Johns Hopkins Gazette: September 26, 1994

Hopkins Scientist Challenges Theories of Extinction
By Emil Venere

Hopkins paleobiologist Steven M. Stanley has added a new
chapter to the constantly evolving understanding of mass
extinctions, periods when huge percentages of life on Earth
died off.
    He and his former student, Xiangning Yang, a
paleontologist at China's Nanjing University, have discovered
strong evidence for a previously unknown surge of extinctions
that rivaled the infamous die-off that felled the dinosaurs.
    Their research also challenges basic assumptions about
Earth's most devastating mass extinction, 230 million years
ago. Evidence in the fossil record shows that the spectacular
extinction period was actually not as big as scientists have
assumed. Moreover, it was not a single event, but a
combination of two extinction "pulses" 5 million years apart,
according to the Hopkins scientist.
    For more than a decade scientists have believed that up
to 95 percent of all species on Earth ceased to exist at a
point in geologic history marking the end of the Permian
period. Scientists also have accepted that, although those
extinctions might have taken place gradually, they probably
resulted from a single deadly event or chain of events.
    But Dr. Stanley's work casts doubt on both assumptions.
The researchers studied fossil records and developed tests to
analyze the pattern of the extinctions, which possibly were
the result of gigantic lava flows in Siberia that might have
altered the planet's atmosphere.
    Their figures indicate that the number of species killed
during the second of the two extinction pulses was about 80
percent, still the largest mass extinction in Earth's
history, but considerably less dramatic than previous
estimates. 
    "People just keep perpetuating this idea that the
extinctions might have been as high as 95 percent of species,
but it clearly was not," said Dr. Stanley, a professor in the
Department of Earth and Planetary Sciences.

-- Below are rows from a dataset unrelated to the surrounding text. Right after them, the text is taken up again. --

(** One copy of a cell *)
Lemma copy_cell φ dest work st lo p n root v0 fuel :
  gc φ ((word CEL p, dest) :: work) st lo -> rooted φ ((word CEL p, dest) :: work) v0 root -> H !! p = Some KCell -> φ !! p = None ->
  held (word CEL p) n -> balanced φ lo ->
  (forall φ' work' st' lo' root', φ ⊆ φ' -> gc φ' work' st' lo' -> balanced φ' lo' -> rooted φ' work' v0 root' ->
     Z.of_nat (length work') + space_left lo' < Z.of_nat (length ((word CEL p, dest) :: work)) + space_left lo ->
     loop_ends φ' v0 (preserve_loop (cur_space st0) fuel work' root' st')) ->
  loop_ends φ v0 ((alloc ← struct_alloc_in_previous_frame 3 1; metadata ← read p; _ ← write alloc metadata;
    tail ← read (p + 2); head ← read (p + 1); _ ← set_forwarding_pointer (cur_space st0) (word CEL p) alloc;
    root ← store dest (from_stack_ptr alloc CELL_TAG) root;
    preserve_loop (cur_space st0) fuel ((head, Some (alloc + 1)) :: (tail, Some (alloc + 2)) :: work) root) st).
Proof.
  intros HG Hroot Hk Hφ Hheld Hbal IH. destruct (held_cell_inv p n Hk Hheld) as (m & m' & _ & Hm & Hm').
  assert (Hr : forall φ' work' st' lo' i, gc φ' work' st' lo' -> φ' !! p = None -> 0 <= i < 3 -> read (p + i) st' = Ok (word_at st0 (p + i), st')).
  { intros φ' work' st' lo' i HG' Hφ' Hi. destruct (from_between p _ i Hk) as [_ Hin]; [done|].
    rewrite (gc_read _ _ _ _ HG') by (unfold readable; by rewrite Hin). by rewrite (gc_from _ _ _ _ HG' p _ i Hk Hi), Hφ'. }
  change (struct_alloc_in_previous_frame 3 1) with (raw_alloc_in_previous_frame 3).
  assert (Hwc : word_count 3) by (unfold word_count; lia).
  destruct (alloc_prev_cases _ _ _ _ _ _ HG Hbal Hk Hφ Hwc) as [(x & st1 & E1)|[Hs Hr']]; [|right; split; [|done]; by apply stops_bind].
  destruct (gc_alloc_prev _ _ _ _ _ _ _ HG Hwc ltac:(lia) E1) as (HG1 & Hun & _). set (lo1 := prev_end st lo 3) in *.
  rewrite (run_bind _ _ _ _ _ E1). pose proof (Hr _ _ _ _ 0 HG1 Hφ ltac:(lia)) as Er. rewrite Z.add_0_r in Er. rewrite (run_bind _ _ _ _ _ Er).
  destruct (gc_unused_write _ _ _ _ (x + 0) (word_at st0 p) HG1 (Hun 0 ltac:(lia))) as [E2 HG2]. rewrite Z.add_0_r in E2, HG2.
  rewrite (run_bind _ _ _ _ _ E2), (run_bind _ _ _ _ _ (Hr _ _ _ _ 2 HG2 Hφ ltac:(lia))), (run_bind _ _ _ _ _ (Hr _ _ _ _ 1 HG2 Hφ ltac:(lia))).
  assert (Hax : address x) by (eapply copied_address; [exact HG2|]; rewrite <- (Z.add_0_r x); apply Hun; lia).
  rewrite (stack_ptr_word CEL x Hax CELL_TAG eq_refl).
  destruct (forward_store φ dest work _ lo1 p KCell x root v0 (preserve_loop (cur_space st0) fuel (pending p x KCell ++ work)) HG2 Hroot Hk Hφ Hun)
    as (root' & st3 & E3 & Hsub & HG3 & Hr3).
  { by rewrite word_at_write, decide_True. }
  { done. }
  { intros v d Hv. cbn [pending] in Hv. rewrite !elem_of_cons, elem_of_nil in Hv. destruct Hv as [[= -> _]|[[= -> _]|[]]]; eauto. }
  cbn [ktag pending app] in E3. rewrite E3. apply (loop_ends_mono _ _ _ _ Hsub). eapply IH; [done|exact HG3| |exact Hr3|].
  { unfold balanced in *. rewrite (todo_copied φ p _ x Hk Hφ) in Hbal. unfold lo1. rewrite (space_left_alloc _ _ _ _ _ HG). cbn [kwords] in Hbal. lia. }
  unfold lo1. rewrite (space_left_alloc _ _ _ _ _ HG). cbn [length pending app]. lia.
Qed.
(** The fields that differ are pushed *)
Definition unequal (j : Z) : list (Z * Z) := if word_at st (px + j) =? word_at st (py + j) then [] else [(px + j, py + j)].
Lemma unequal_length j : (length (unequal j) <= 1)%nat.
Proof. unfold unequal. case_match; cbn; lia. Qed.
Lemma field_place_of p j : H !! p = Some KCell -> j = 1 \/ j = 2 -> place (p + j).
Proof. intros Hk Hj. right; right. by exists p, j. Qed.
Lemma push_unequal s E j : j = 1 \/ j = 2 -> U s vs E -> 2 * (Z.of_nat (length E) + 1) < gap ->
  exists s', (if word_at st (px + j) =? word_at st (py + j) then mret tt else push_pair (px + j) (py + j)) s = Ok (tt, s') /\
    U s' vs (unequal j ++ E) /\ same_objects s s' /\ same_space s s'.
Proof.
  intros Hj HUs Hg. unfold unequal. destruct (word_at st (px + j) =? word_at st (py + j)).
  - exists s. split; [done|]. split; [done|]. split; [by intros ? ? ? _ _|done].
  - destruct (u_push s vs E (px + j) (py + j) HUs) as (s' & Ep & HU' & Ho & Hs); [by apply field_place_of|by apply field_place_of|done|]. by exists s'.
Qed.
Lemma visit : 2 * (Z.of_nat (length es) + 3) < gap -> ~ (word_at st (px + 1) = word_at st (py + 1) /\ word_at st (px + 2) = word_at st (py + 2)) ->
  exists s, (if word_at st (px + 1) =? word_at st (py + 1) then
       if word_at st (px + 2) =? word_at st (py + 2)
       then vs ← merge a b frames cur vs x y (val st vs x) (val st vs y) px py; _ ← pop 2; mret (vs, true)
       else _ ← push_pair (px + 2) (py + 2); mret (vs, true)
     else _ ← (if word_at st (px + 2) =? word_at st (py + 2) then mret tt else push_pair (px + 2) (py + 2));
          _ ← push_pair (px + 1) (py + 1); mret (vs, true)) st = Ok ((vs, true), s) /\
    U s vs (unequal 1 ++ unequal 2 ++ (x, y) :: es) /\ ev st vs s vs /\ (forall u, place u -> val s vs u = val st vs u).
Proof.
  intros Hg Hnot. destruct (push_unequal st ((x, y) :: es) 2 ltac:(by right) HU) as (s1 & E1 & U1 & O1 & S1); [cbn [length]; lia|].
  destruct (push_unequal s1 _ 1 ltac:(by left) U1) as (s2 & E2 & U2 & O2 & S2).
  { unfold unequal. destruct (word_at st (px + 2) =? word_at st (py + 2)); cbn [length app]; lia. }
  exists s2. split; [|split; [done|]].
  - destruct (Z.eqb_spec (word_at st (px + 1)) (word_at st (py + 1))) as [Eh|Eh].
    + injection E2 as <-. destruct (Z.eqb_spec (word_at st (px + 2)) (word_at st (py + 2))) as [Et|Et]; [tauto|]. by rewrite (run_bind _ _ _ _ _ E1).
    + by rewrite (run_bind _ _ _ _ _ E1), (run_bind _ _ _ _ _ E2).
  - apply (push_ev st vs _ s2 HU); [intros p k i Hk Hi; by rewrite (O2 p k i Hk Hi), (O1 p k i Hk Hi)|by eapply same_space_trans].
Qed.

(** The denotations of the fields in a later state *)
Lemma field_den p k s v E j kj : H !! p = Some KCell -> Dn st (word CEL p) k -> ev st vs s v -> U s v E -> j = 1 \/ j = 2 ->
  (match k with NCell k1 k2 => if j =? 1 then k1 else k2 | _ => k end) = kj -> Dn s (val s v (p + j)) kj /\ good s (p + j).
Proof.
  intros Hk Hd Hev HUs Hj Ekj. destruct (cell_fields _ _ _ HU p k Hk Hd) as (k1 & k2 & -> & D1 & D2).
  split; [|apply (good_mono st vs s v); [done|]; by apply (field_good p (NCell k1 k2))].
  apply (ev_val _ _ _ _ Hev); [by apply field_place_of|]. rewrite (val_field _ _ _ HU vs p KCell) by (done || cbn; lia). subst kj. by destruct Hj as [-> | ->].
Qed.

Lemma phase j nj E s v fuel : NCell m1 m2 = n -> j = 1 \/ j = 2 -> (if j =? 1 then n1 else n2) = nj -> process_noun nj ->
  U s v (unequal j ++ E) -> kept s v -> (word_at st (px + j) = word_at st (py + j) -> word_at s (px + j) = word_at s (py + j)) ->
  2 * (Z.of_nat (length E) + Z.of_nat (nodes nj)) < gap -> (2 * nodes nj <= fuel)%nat ->
  exists k s' v', (k <= 2 * nodes nj)%nat /\ loop fuel v s = loop (fuel - k) v' s' /\ U s' v' E /\ kept s' v' /\
    word_at s' (px + j) = word_at s' (py + j) /\ word_at s' (px + (3 - j)) = word_at s (px + (3 - j)) /\ word_at s' (py + (3 - j)) = word_at s (py + (3 - j)).
Proof.
  intros Em Hj Enj IH HUs Hk Hsame Hg Hf. unfold unequal in HUs. destruct (Z.eqb_spec (word_at st (px + j)) (word_at st (py + j))) as [Ej|Ej].
  { exists 0%nat, s, v. split; [lia|]. rewrite Nat.sub_0_r. auto 10. }
  pose proof (kept_ev _ _ Hk) as Hev. cbn [app] in HUs.
  destruct (field_den px _ s v _ j nj Hkx (object_cell _ _ _ Hpx Hkx Hn) Hev HUs Hj Enj) as [Dx Gx].
  destruct (field_den py _ s v _ j nj Hky (object_cell _ _ _ Hpy Hky Hm) Hev HUs Hj) as [Dy Gy]; [injection Em as E1 E2; by rewrite E1, E2|].
  destruct (IH nj (px + j) (py + j) s v E fuel HUs Gx Gy Dx Dy Hg Hf) as [Heq _]. destruct (Heq eq_refl) as (k & s' & v' & Hkle & El & Hfin).
  assert (Hlt : (nodes nj < nodes n)%nat) by (cbn [nodes]; destruct (j =? 1); subst nj; lia).
  destruct (kept_phase j nj E s v s' v' Em Hj Hlt HUs Hk Hfin) as (Hk' & E1 & E2 & E3). exists k, s', v'. split_and!; try done. apply Hfin.
Qed.

Lemma cells_equal fuel : NCell m1 m2 = n -> process_noun n1 -> process_noun n2 ->
  2 * (Z.of_nat (length es) + Z.of_nat (nodes n)) < gap -> (2 * nodes n <= S fuel)%nat ->
  exists k s v, (k <= 2 * nodes n)%nat /\ loop (S fuel) vs st = loop (S fuel - k) v s /\ finished st vs x y n es s v.
Proof.
  intros Em IH1 IH2 Hg Hf. pose proof (nodes_pos n1) as P1. pose proof (nodes_pos n2) as P2. cbn [nodes] in Hg, Hf.
  assert (Hk0 : kept st vs) by (split; [by split|done]).
  destruct (decide (word_at st (px + 1) = word_at st (py + 1) /\ word_at st (px + 2) = word_at st (py + 2))) as [[E1 E2]|Hnot].
  { destruct (finish_cells st vs fuel Em HU Hk0 E1 E2) as (s' & v' & E & Hfin). exists 1%nat, s', v'. split; [cbn [nodes]; lia|].
    replace (S fuel - 1)%nat with fuel by lia. done. }
  destruct (visit ltac:(lia) Hnot) as (s0 & Ev & U0 & Hev0 & Hv0).
  assert (Hwf : forall p i, H !! p = Some KCell -> i = 1 \/ i = 2 -> word_at s0 (p + i) = word_at st (p + i)).
  { intros p i Hp Hi. rewrite <- (val_field _ _ _ U0 vs p KCell i Hp), <- (val_field _ _ _ HU vs p KCell i Hp) by (cbn; lia). apply Hv0. by apply field_place_of. }
  assert (Hk : kept s0 vs) by (split; [done|]; intros z Hz; apply Hv0; by eapply big_place).
  destruct (pair_cells st vs x y px py n1 n2 m1 m2 es HU Hne Hpx Hpy Hkx Hky Hn Hm Hax Hay) as (d & Hd & Ep). destruct d; [by destruct (Hd eq_refl)|].
  pose proof (unequal_length 2) as Hlen.
  destruct (phase 1 n1 (unequal 2 ++ (x, y) :: es) s0 vs fuel Em ltac:(by left) eq_refl IH1 U0 Hk) as (k1 & s1 & v1 & Hk1 & L1 & U1 & K1 & H1 & Hx1 & Hy1);
    [rewrite !Hwf by auto; done|rewrite length_app; cbn [length]; lia|lia|].
  destruct (phase 2 n2 ((x, y) :: es) s1 v1 (fuel - k1) Em ltac:(by right) eq_refl IH2 U1 K1) as (k2 & s2 & v2 & Hk2 & L2 & U2 & K2 & H2 & Hx2 & Hy2);
    [change 2 with (3 - 1); rewrite Hx1, Hy1; change (3 - 1) with 2; rewrite !Hwf by auto; done|cbn [length]; lia|lia|].
  assert (Hh : word_at s2 (px + 1) = word_at s2 (py + 1)) by (change 1 with (3 - 2); rewrite Hx2, Hy2; exact H1).
  destruct (fuel - k1 - k2)%nat as [|f2] eqn:Ef; [lia|].
  destruct (finish_cells s2 v2 f2 Em U2 K2 Hh H2) as (s3 & v3 & L3 & Hfin). exists (S (k1 + k2 + 1))%nat, s3, v3. split; [cbn [nodes]; lia|]. split; [|done].
  rewrite (loop_round _ _ _ _ _ fuel HU), (run_bind _ _ _ _ _ (eq_trans Ep Ev)), L1, L2, L3. f_equal. lia.
Qed.

Lemma cells_unequal fuel : NCell m1 m2 <> n -> process_noun n1 -> process_noun n2 ->
  2 * (Z.of_nat (length es) + Z.of_nat (nodes n)) < gap -> (2 * nodes n <= S fuel)%nat ->
  exists s v E, loop (S fuel) vs st = Ok (v, s) /\ U s v E /\ ev st vs s v.
Proof.
  intros Em IH1 IH2 Hg Hf. pose proof (nodes_pos n1) as P1. pose proof (nodes_pos n2) as P2. cbn [nodes] in Hg, Hf.
  pose proof (object_cell _ _ _ Hpx Hkx Hn) as Cx. pose proof (object_cell _ _ _ Hpy Hky Hm) as Cy.
  assert (Hev_refl : ev st vs st vs) by (by split).
  assert (Hraw : forall j nj mj, j = 1 \/ j = 2 -> (if j =? 1 then n1 else n2) = nj -> (if j =? 1 then m1 else m2) = mj -> word_at st (px + j) = word_at st (py + j) -> nj = mj).
  { intros j nj mj Hj Ej Ej' Ew. destruct (field_den px _ st vs _ j nj Hkx Cx Hev_refl HU Hj Ej) as [Dx _], (field_den py _ st vs _ j mj Hky Cy Hev_refl HU Hj Ej') as [Dy _].
    rewrite (val_field _ _ _ HU vs px KCell) in Dx by (done || cbn; lia). rewrite (val_field _ _ _ HU vs py KCell), <- Ew in Dy by (done || cbn; lia).
    by apply (den_unique H st (u_ok _ _ _ HU) _ _ _ Dx). }
  rewrite (loop_round _ _ _ _ _ fuel HU).
  destruct (pair_cells st vs x y px py n1 n2 m1 m2 es HU Hne Hpx Hpy Hkx Hky Hn Hm Hax Hay) as (d & Hd & Ep).
  destruct d; [rewrite (run_bind _ _ _ _ _ Ep); by exists st, vs, ((x, y) :: es)|].
  destruct visit as (s0 & Ev & U0 & Hev0 & Hv0); [lia|intros [E1 E2]; apply Em; f_equal; symmetry; [by apply (Hraw 1); [left|..]|by apply (Hraw 2); [right|..]]|].
  rewrite (run_bind _ _ _ _ _ (eq_trans Ep Ev)).
  pose proof (unequal_length 2) as Hlen.
  assert (Htail : forall s v f, n1 = m1 -> U s v (unequal 2 ++ (x, y) :: es) -> ev st vs s v -> (2 * nodes n2 <= f)%nat -> exists s' v' E, loop f v s = Ok (v', s') /\ U s' v' E /\ ev st vs s' v').
  { intros s v f E1 Us Hevs Hfs. assert (Hn2 : n2 <> m2) by congruence. unfold unequal in Us.
    destruct (Z.eqb_spec (word_at st (px + 2)) (word_at st (py + 2))) as [Ew|Ew]; [by destruct Hn2; apply (Hraw 2); [right|..]|]. cbn [app] in Us.
    destruct (field_den px _ s v _ 2 n2 Hkx Cx Hevs Us ltac:(by right) eq_refl) as [Dx Gx], (field_den py _ s v _ 2 m2 Hky Cy Hevs Us ltac:(by right) eq_refl) as [Dy Gy].
    destruct (IH2 m2 (px + 2) (py + 2) s v _ f Us Gx Gy Dx Dy ltac:(cbn [length]; lia) Hfs) as [_ Hneq].
    destruct (Hneq Hn2) as (s' & v' & E & L & U' & Hev'). exists s', v', E. split; [done|]. split; [done|]. by eapply ev_trans. }
  unfold unequal at 1 in U0. destruct (Z.eqb_spec (word_at st (px + 1)) (word_at st (py + 1))) as [Ew|Ew]; cbn [app] in U0.
  { apply (Htail s0 vs fuel); [by apply (Hraw 1); [left|..]|done|done|lia]. }
  destruct (field_den px _ s0 vs _ 1 n1 Hkx Cx Hev0 U0 ltac:(by left) eq_refl) as [Dx Gx], (field_den py _ s0 vs _ 1 m1 Hky Cy Hev0 U0 ltac:(by left) eq_refl) as [Dy Gy].
  destruct (IH1 m1 (px + 1) (py + 1) s0 vs _ fuel U0 Gx Gy Dx Dy ltac:(rewrite length_app; cbn [length]; lia) ltac:(lia)) as [Heq Hneq].
  destruct (decide (n1 = m1)) as [E1|Hn1].
  - destruct (Heq E1) as (k & s1 & v1 & Hk & L & [F1 F2 F3 F4]). rewrite L. apply Htail; [done|done|by eapply ev_trans|lia].
  - destruct (Hneq Hn1) as (s' & v' & E & L & U' & Hev'). exists s', v', E. split; [done|]. split; [done|]. by eapply ev_trans.
Qed.
End cells.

    Perhaps more startling is strong evidence that the first
pulse, a previously undiscovered mass extinction, was a major
die-off in its own right, possibly as large as the cataclysm
that ended the age of dinosaurs 65 million years ago, marking
the boundary between the Cretaceous and Tertiary periods.
    The scientists studied fossils left by several groups of
animals, ranging from ancient clams and snails, to
nautilus-like predators called ammonoids and a group of
shelled, single-celled creatures called fusulinaceans,
relatives of amoebas that looked like grains of wheat or
rice.
    The spindle-shaped fusulinaceans provided the
researchers with some of the most concrete data they needed
to determine that the Permian extinctions were not the result
of one event. Instead, many species were first killed off
during a time referred to by geologists as the Guadalupian
stage of the Permian period. A hiatus of 5 million years
followed before the second, and largest, extinction pulse,
which came during a time referred to as the Tatarian stage,
marking the end of the Permian period.
    The fusulinaceans were abundant on seafloors during the
Permian, and their tiny skeletons are found in limestone
deposits around the world. Their extinction pattern shows
that all the largest genera, or groups of species, of
fusulinaceans, those longer than about 6 millimeters, were
killed during the Guadalupian interval. Included among the
genera that died during that time were all of those
possessing a distinctive, complex wall structure resembling a
honeycomb.
    By lumping extinctions from both the Guadalupian and the
Tatarian intervals together, scientists have overestimated
the Tatarian extinction rate, Dr. Stanley said.
    Only a handful of scientists are aware of the findings,
since the research has not yet been published. One
paleontologist who reviewed the work said Dr. Stanley's
research may reflect a trend in which scientists find better
and better evidence for such extinction pulses, challenging
the more accepted idea that mass extinctions happened in
single catastrophic die-offs.
    "I think this is a very good development," said David
Raup, professor emeritus at the University of Chicago's
Department of Geophysical Sciences. "His data and his
interpretation seem very credible to me.
    "As we do more rigorous analysis, and as we get more
data, I think we are going to see a lot more pulses of
extinction."
    John Sepkoski, another University of Chicago
paleontologist who has reviewed Dr. Stanley's findings, said
he was skeptical about the double-event hypothesis, until he
analyzed the data, which he called "quite convincing."
    One of the problems in gathering data in the past has
been that some of the most vital fossil evidence is located
in obscure and politically touchy places, such as China,
Tibet and Iran, noted Dr. Raup, who was a member of the
Hopkins geology faculty from 1957 to 1965.
    Scientists, however, are now gaining access to places
that had been off-limits, and new information is constantly
coming in. In fact, the Permian extinctions are not the only
die-offs being characterized as having happened in a pulse of
catastrophy.
    Researchers are finding that a similar pattern marked
mass extinctions during the late Devonian period, about 367
million years ago. In that period, many organisms first
became extinct in a similar pulse, followed by a more
devastating event at the boundary between the Devonian and
Carboniferous periods, Dr. Stanley said.